Hidup. Entah bagaimana memulainya. Hidup seperti apa yang sebenarnya gue inginkan? Hidup seperti apa yang sangat gue harapkan? Apa gue menginginkannya? Apa gue bisa menolaknya? Ini terasa sangat sulit bukan? Namun, menjalani kehidupan yang bahkan gue sendiri gak ngerti apa artinya ternyata gak seburuk itu.

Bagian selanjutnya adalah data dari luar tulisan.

(** A recovery commit is counted, and applied once it has a quorum.  [R] is any
    relation the steps up to there respect. *)
Lemma process_recovery_commit_cases (R : relation (NxBft B Tx Enc)) `{!PreOrder R} i c s0 s' :
  st_rel R (process_recovery_request (rc_for_id c) (rc_for_attestation c)) ->
  (forall e, st_rel R (enclave_error e)) -> (forall s f, R s s.[nx_recovery_commits ::= f]) ->
  messages_ok (nx_quorum s0) (rc_messages c) -> process_recovery_commit clock i c s0 = Val ((), s') ->
  nx_inv s0 ->
  exists s1, nx_inv s1 /\ R s0 s1
    /\ (s' = s1 \/ exists commit, messages_ok (nx_quorum s1) (rc_messages commit)
                      /\ apply_commit clock commit s1 = Val ((), s')).
Proof.
  intros HR1 HR2 HR3 Hms Hp Hi0. unfold process_recovery_commit in Hp.
  apply st_bind_inv in Hp as ([] & s & Hreq & Hp).
  pose proof (process_recovery_request_keeps _ _ _ _ _ Hreq Hi0) as Hi. pose proof (HR1 _ _ _ Hreq) as HR.
  apply process_recovery_request_delivers in Hreq as (_ & Hq & _). rewrite <-Hq in Hms. clear HR1 Hi0 Hq.
  erewrite st_bind_Val in Hp by done. destruct (bool_decide _); [injection Hp as <-; eauto|].
  apply bind_inspect_inv in Hp as (ok & _ & Hp).
  destruct ok as [[]|e]; [|injection Hp as <-; by eauto|].
  2:{ exists s'. split; [by eapply same_core_keeps; [eapply enclave_error_core|]|].
      split; [etransitivity; [exact HR|by eapply HR2]|by left]. }
  apply bind_inspect_inv in Hp as (commits & Hcs & Hp). apply bind_lift_inv in Hp as (slot & _ & Hp).
  destruct (bool_decide _); [injection Hp as <-; by eauto|].
  apply bind_lift_inv in Hp as (commits1 & Hasg & Hp).
  assert (forall x, Some x ∈ commits1 -> messages_ok (nx_quorum s) (rc_messages x)) as Hok1.
  { intros x Hx. unfold IdMap_index_mut, assign_u64 in Hasg.
    destruct (_ <? _)%N; [|done]. injection Hasg as <-.
    apply list_elem_of_lookup in Hx as [j Hj]. apply list_lookup_insert_Some in Hj as [(_ & [= <-] & _)|[_ Hj]]; [done|].
    destruct (nx_recovery_commits s !! rc_for_attestation c) as [l|] eqn:Hl; [|done]. injection Hcs as <-.
    eapply (ni_commits _ _ Hi); [exact Hl|]. by eapply list_elem_of_lookup_2. }
  erewrite st_bind_Val in Hp by done. erewrite st_bind_Val in Hp by done.
  pose proof (set_commits_keeps s (rc_for_attestation c) commits1 Hok1 Hi) as Hi1.
  pose proof (transitivity HR (HR3 s (insert (rc_for_attestation c) commits1))) as HRa.
  destruct (_ <? _)%N; [injection Hp as <-; by eauto|].
  destruct (IdMap_drain_lazy_some commits1) as [drained commits2] eqn:Hdr.
  apply st_bind_inv in Hp as ([] & s2 & Hmod & Hp).
  assert (nx_inv s2 /\ nx_quorum s2 = nx_quorum s /\ R s0 s2) as (Hi2 & Hq2 & HRb).
  { assert (forall x, Some x ∈ commits2 -> messages_ok (nx_quorum s) (rc_messages x)) as Hok2.
    { intros x Hx. apply Hok1. apply (IdMap_drain_elem commits1). by rewrite Hdr. }
    injection Hmod as <-. split; [|split; [done|]].
    - refine (set_commits_keeps _ (rc_for_attestation c) commits2 _ Hi1). exact Hok2.
    - etransitivity; [exact HRa|]. exact (HR3 _ (insert (rc_for_attestation c) commits2)). }
  apply bind_lift_inv in Hp as (counts & Hcounts & Hp).
  destruct (find_quorum _ counts) as [commit|] eqn:Hf; [|injection Hp as <-; by eauto].
  apply bind_lift_inv in Hp as (_ & _ & Hp). apply bind_lift_inv in Hp as (_ & _ & Hp).
  exists s2. split; [done|]. split; [done|]. right. exists commit. split; [|exact Hp]. rewrite Hq2. apply Hok1.
  apply find_quorum_key in Hf. destruct (count_commits_keys _ _ _ _ Hcounts Hf) as [Hd|?%not_elem_of_nil]; [|done].
  apply (proj1 (IdMap_drain_elem commits1)). by rewrite Hdr.
Qed.

Lemma process_recovery_commit_keeps i c s0 s' :
  messages_ok (nx_quorum s0) (rc_messages c) -> process_recovery_commit clock i c s0 = Val ((), s') ->
  keeps nx_inv s0 s'.
Proof.
  intros Hms Hp Hi. assert (PreOrder (fun _ _ : NxBft B Tx Enc => True)) as Hpre by done.
  destruct (process_recovery_commit_cases (fun _ _ => True) i c s0 s')
    as (s1 & Hi1 & _ & [->|(commit & Hc & Ha)]); try done. by eapply apply_commit_keeps.
Qed.

Lemma dispatch_keeps m s s' :
  trusted (nx_quorum s) m -> dispatch clock m s = Val ((), s') -> keeps nx_inv s s'.
Proof.
  intros Hm. unfold dispatch. erewrite st_bind_Val by done. unfold trusted in Hm.
  destruct (_ <=? _)%N; [intros Hp; by eapply same_core_keeps, peer_error_core|].
  destruct (pm_message m) eqn:E; intros Hp;
    try (by eapply (st_rel_apply (keeps nx_inv)); [exact Hp|keep]).
  by eapply process_recovery_commit_keeps.
Qed.

(** Emptying the output. *)
Lemma reset_output_keeps s : keeps nx_inv s s.[nx_output := UnreflectedOutput_new (nx_me s)].
Proof. intros []. split; simpl; try done. by intros m ?%not_elem_of_nil. Qed.

Lemma reflect_messages_keeps process ms o s o' s' q :
  (forall m s1 o1 s2, trusted q m -> nx_quorum s1 = q -> process m s1 = Val (o1, s2) ->
     nx_inv s1 -> nx_inv s2 /\ nx_quorum s2 = q) ->
  (forall m, m ∈ ms -> trusted q m) -> nx_quorum s = q ->
  reflect_messages (Enc := Enc) (Tx := Tx) process ms o s = Val (o', s') -> keeps nx_inv s s'.
Proof.
  intros Hp. revert o s. induction ms as [|m ms IH]; intros o s Hms Hq; simpl; [by intros [= _ <-]|].
  intros (o1 & s1 & Hm & Hr)%st_bind_inv Hi.
  destruct (Hp m s o1 s1) as [Hi1 Hq1]; try done; [apply Hms; set_solver|].
  eapply IH; [|done|exact Hr|done]. intros x Hx. apply Hms. set_solver.
Qed.

Lemma reflect_keeps fuel : st_rel (keeps nx_inv) (reflect clock fuel).
Proof.
  induction fuel as [|fuel IH]; intros s o s'; simpl; [done|].
  do 3 erewrite st_bind_Val by done. intros Hr Hi.
  apply reset_output_keeps in Hi as Hi0. apply (reflect_messages_keeps _ _ _ _ _ _ (nx_quorum s)) in Hr;
    [by apply Hr| | |done].
  - intros m s1 o1 s2 Hm Hq ([] & s3 & Hd & Hf)%st_bind_inv Hi1. rewrite <-Hq in Hm.
    pose proof (dispatch_keeps m s1 s3 Hm Hd Hi1) as Hi3. split; [by eapply IH|].
    apply dispatch_delivers in Hd as (_ & Hq3 & _). apply reflect_emits in Hf as (_ & Hq2 & _). congruence.
  - apply Hi.
Qed.
#[local] Hint Resolve reflect_keeps : st_rel.

(** ** Runs *)

(** A run in which the peers' recovery commits are trusted, with its outputs. *)
Inductive nx_trusted_run (s : NxBft B Tx Enc) : list (Output B Tx Enc) -> NxBft B Tx Enc -> Prop :=
| trusted_nil : nx_trusted_run s [] s
| trusted_handshake os s1 fuel ent o s2 : nx_trusted_run s os s1 ->
    init_handshake clock fuel ent s1 = Val (o, s2) -> nx_trusted_run s (os ++ [o]) s2
| trusted_message os s1 fuel m o s2 : nx_trusted_run s os s1 -> trusted (nx_quorum s1) m ->
    process_peer_message clock fuel m s1 = Val (o, s2) -> nx_trusted_run s (os ++ [o]) s2
| trusted_request os s1 fuel tx o s2 : nx_trusted_run s os s1 ->
    receive_client_request clock fuel tx s1 = Val (o, s2) -> nx_trusted_run s (os ++ [o]) s2
| trusted_timeout os s1 fuel o s2 : nx_trusted_run s os s1 ->
    process_vertex_timeout clock fuel s1 = Val (o, s2) -> nx_trusted_run s (os ++ [o]) s2
| trusted_backup os s1 r s2 : nx_trusted_run s os s1 -> backup_enclave s1 = Val (r, s2) -> nx_trusted_run s os s2.

Lemma nx_trusted_run_run s os s' : nx_trusted_run s os s' -> nx_run clock s os s'.
Proof.
  induction 1; [apply run_nil|..|by eapply run_backup]; eapply run_snoc; eauto using nx_call.
Qed.

Lemma init_handshake_keeps fuel ent : st_rel (keeps nx_inv) (init_handshake clock fuel ent).
Proof. unfold init_handshake. keep. Qed.
Lemma receive_client_request_keeps fuel tx : st_rel (keeps nx_inv) (receive_client_request clock fuel tx).
Proof. unfold receive_client_request. keep. Qed.
Lemma process_vertex_timeout_keeps fuel : st_rel (keeps nx_inv) (process_vertex_timeout clock fuel).
Proof. unfold process_vertex_timeout. keep. Qed.

Lemma backup_enclave_keeps : st_rel (keeps nx_inv) (backup_enclave (B := B) (Tx := Tx) (Enc := Enc)).
Proof. unfold backup_enclave. keep. Qed.

Lemma nx_trusted_run_inv s os s' : nx_inv s -> nx_trusted_run s os s' -> nx_inv s'.
Proof.
  intros Hi Hr. induction Hr as [|os s1 fuel ent o s2 _ IH Hc|os s1 fuel m o s2 _ IH Hm Hc|
    os s1 fuel tx o s2 _ IH Hc|os s1 fuel o s2 _ IH Hc|os s1 r s2 _ IH Hc]; [done|..].
  - by eapply init_handshake_keeps.
  - apply st_bind_inv in Hc as ([] & s3 & Hd & Hf). eapply reflect_keeps; [exact Hf|].
    by eapply dispatch_keeps.
  - by eapply receive_client_request_keeps.
  - by eapply process_vertex_timeout_keeps.
  - by eapply backup_enclave_keeps.
Qed.

Lemma NxBft_new_inv ent t0 me n timeout mn mx s :
  is_u64 n -> NxBft_new clock ent t0 me n timeout mn mx = Val s ->
  nx_inv s /\ nx_round s = 1%N /\ nx_n s = n /\ nx_me s = me /\ (me < n)%N /\ (3 <= n)%N
  /\ nx_output s = UnreflectedOutput_new me /\ nx_client_last_request s = ∅.
Proof.
  intros Hn Hs. unfold NxBft_new in Hs.
  apply assert_inv in Hs as [H3n Hs]. apply assert_inv in Hs as [Hme Hs].
  apply assert_inv in Hs as [_ Hs]. apply assert_inv in Hs as [_ Hs].
  apply N.leb_le in H3n. apply N.ltb_lt in Hme.
  apply outcome_bind_inv in Hs as (enc & _ & Hs).
  destruct (Dag_new_inv (B := B) (Tx := Tx) (Sig := Signature Enc) n Hn)
    as (d & Hd & Hi & Hdn & Ho & Hm & Hp & Hf). rewrite Hd in Hs. injection Hs as <-.
  split; [|by split_and!]. split; simpl; try done; rewrite ?Hdn, ?Ho, ?Hm, ?Hf; try done; try lia.
  - intros a v l Hv. by rewrite Hp in Hv.
  - intros a. unfold exploredb. by rewrite Hp.
  - intros a b. unfold deliveredb. by rewrite Hp.
  - intros a v Hv. by rewrite Hp in Hv.
  - by intros v ?%not_elem_of_nil.
  - by intros m ?%not_elem_of_nil.
Qed.
End invariant.

(** ** NxBFT: creating vertices, and the branches of the message handlers *)

Section create.
  Context {P : Profile} {B Tx Enc : Type}.
  Context `{BitSetLaws B} `{Digests} `{Enclave B Enc} `{Transaction Tx} `{Hashbar Tx}.
  Context `{EqDecision B, EqDecision Tx}.
  Context (clock : nat -> N).
  Implicit Types (s : NxBft B Tx Enc).

(** Inserting the creators of a list of addresses. *)
Lemma foldl_insert_creators (l : list DagAddress) (X : IdSet B) :
  to_gset (foldl (fun edges edge => (IdSet_insert edges (da_creator edge)).2) X l)
  = list_to_set (da_creator <$> l) ∪ to_gset X.
Proof.
  revert X. induction l as [|a l IH]; intros X; simpl; [set_solver|].
  rewrite IH. destruct (IdSet_insert_spec X (da_creator a)) as [_ ->]. set_solver.
Qed.

Lemma previous_round_edges_spec s edges :
  nx_inv_upto 0 s -> previous_round_edges s = Val edges ->
  (forall c, IdSet_contains edges c = true
     <-> (1 < nx_round s)%N /\ is_Some (present (nx_dag s) (mkDagAddress (nx_round s - 1) c)))
  /\ ((nx_round s <= 1)%N -> IdSet_len edges = 0%N)
  /\ (forall k, (1 < nx_round s)%N -> Dag_get_round_valid_count (nx_dag s) (nx_round s - 1) = Val k ->
        IdSet_len edges = k).
Proof.
  intros Hi. unfold previous_round_edges, as_u64.
  assert (to_gset (IdSet_with_capacity (nx_n s) : IdSet B) = ∅) as Hempty by apply to_gset_with_capacity.
  destruct (N.ltb_spec 1 (nx_round s)) as [Hr|Hr].
  - unfold id_sub, as_u64. rewrite u64_sub_Val by lia. simpl.
    pose proof (inv_shape _ (ni_dag _ _ Hi)) as Hs.
    destruct (get_round_present (nx_dag s) (nx_round s - 1) Hs) as (l & Hl & Hel & Hcount).
    pose proof (get_round_nodup _ _ _ Hs Hl) as Hnd.
    rewrite Hl. simpl. intros [= <-]. rewrite Hcount.
    set (X := foldl _ _ _). assert (to_gset X = list_to_set (da_creator <$> l)) as HX.
    { unfold X. rewrite foldl_insert_creators, Hempty. set_solver. }
    split; [|split; [lia|]].
    + intros c. rewrite <-elem_of_to_gset, HX, elem_of_list_to_set, list_elem_of_fmap. split.
      * intros ([r c'] & -> & [Hrr Hp]%Hel). simpl in *. by subst r.
      * intros [_ Hp]. exists (mkDagAddress (nx_round s - 1) c). split; [done|]. apply Hel. done.
    + intros k _ [= <-]. rewrite IdSet_len_spec, HX, size_list_to_set; [by rewrite length_fmap|].
      apply NoDup_fmap_2_strong; [|done]. intros [r1 c1] [r2 c2] [E1 _]%Hel [E2 _]%Hel. simpl in *. congruence.
  - intros [= <-]. split; [|split; [|lia]].
    + intros c. rewrite <-elem_of_to_gset, Hempty. set_solver by lia.
    + intros _. by rewrite IdSet_len_spec, Hempty, size_empty.
Qed.

Definition same_pending (s s' : NxBft B Tx Enc) : Prop :=
  nx_pending_client_requests s' = nx_pending_client_requests s.
#[local] Instance same_pending_preorder : PreOrder same_pending.
Proof. split; [by intros s|]. intros s1 s2 s3. unfold same_pending. congruence. Qed.
Ltac pending_frame := unfold broadcast, now; repeat (st_rel_step || reflexivity).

Ingat jika kelas Sagara dan Ansel bersebelahan? Ya, ini benar-benar terjadi. Jam pulang sekolah tiba. Para siswa berhamburan keluar kelas. Berjalan dengan tergesa seolah enggan berdesakan.  Jam-jam rawan yang harus dipikirkan dengan matang ternyata.

"Gara." Sapa Ansel.
"Eh. Barengan nih. Jodoh kali ya?" Ledek Sagara. Tangannya menyenggol bahu Ansel menggoda.
"Apaan sih?!"
"Kok Lo salting sih, Sel. Hahaha."
Ansel benar-benar dibuat panas dingin, malu. Semburat merah di wajahnya bak kepiting rebus yang kentara. Sangat kontras dengan warna kulitnya yang putih pucat.

"Si Ansel gatel banget jadi orang. Kemaren Arga, sekarang Sagara."

"Pake jalan bareng sgala. Dih najis!"

Bisik-bisik terdengar. Cukup jelas karena mereka—Hazel dan Sabel menggosip tepat dibelakangnya. Saat ini Ansel dan Sagara memang berjalan bersama.

Ansel menunduk. Mau bagaimanapun dulu mereka pernah dekat. Bohong jika Ansel tak merasa sakit hati. Jika dipikir justru berkali lipat rasa sakitnya karena mereka yang mengatakannya.

"Gak usah Lo dengerin, Sel. Biarin aja. Ntar kalo capek juga mingkem sendiri." Ucap Gara. Tangannya terulur tuk menutup kedua telinga Ansel.
"Iya, Gara."

"Bentar gue angkat telpon dulu."

"...."

"Bang Aksa? Arga? Di club?"

"...."

"Gue kesana sekarang."

Ttutt

Panggilan telepon terputus.

Sagara berbalik menatap mata Ansel. Tangannya terulur memegang kedua bahu Ansel dan menatapnya lekat.
"Sel. Lo pulangnya hati-hati, ya. Gue duluan." Saga pergi setelah menepuk pelan bahu Ansel.

"Gara. Lo mau kemana?!"

Teriakan Ansel diacuhkan begitu saja. Terus melangkahkan kakinya lebar menuju parkiran sambil bersusah payah mengambil kunci motor disakunya. Cukup sulit menggapainya karena dirinya sambil berlari.

Tin

Tin

Tin

Seolah menulikan pendengarannya, Sagara mengemudikan motornya dengan kecepatan penuh. Menyalip satu-persatu motor yang menghalanginya tanpa rasa takut. Bahkan Saga tak gentar bila polisi mengejarnya.

"Sialan!"

Keberuntungan sepertinya tak berpihak padanya, tiba-tiba kini hujan deras. Seragam sekolahnya ikut basah kuyup. Kaca helm yang tadinya nampak jelas perlahan mulai berembun. Seolah tak menghalangi jarak pandangnya, Sagara justru semakin melajukan motornya kencang. Dia benar-benar kehilangan kewarasannya. Persetan dengan keselamatannya, Arga benar-benar memenuhi pikirannya.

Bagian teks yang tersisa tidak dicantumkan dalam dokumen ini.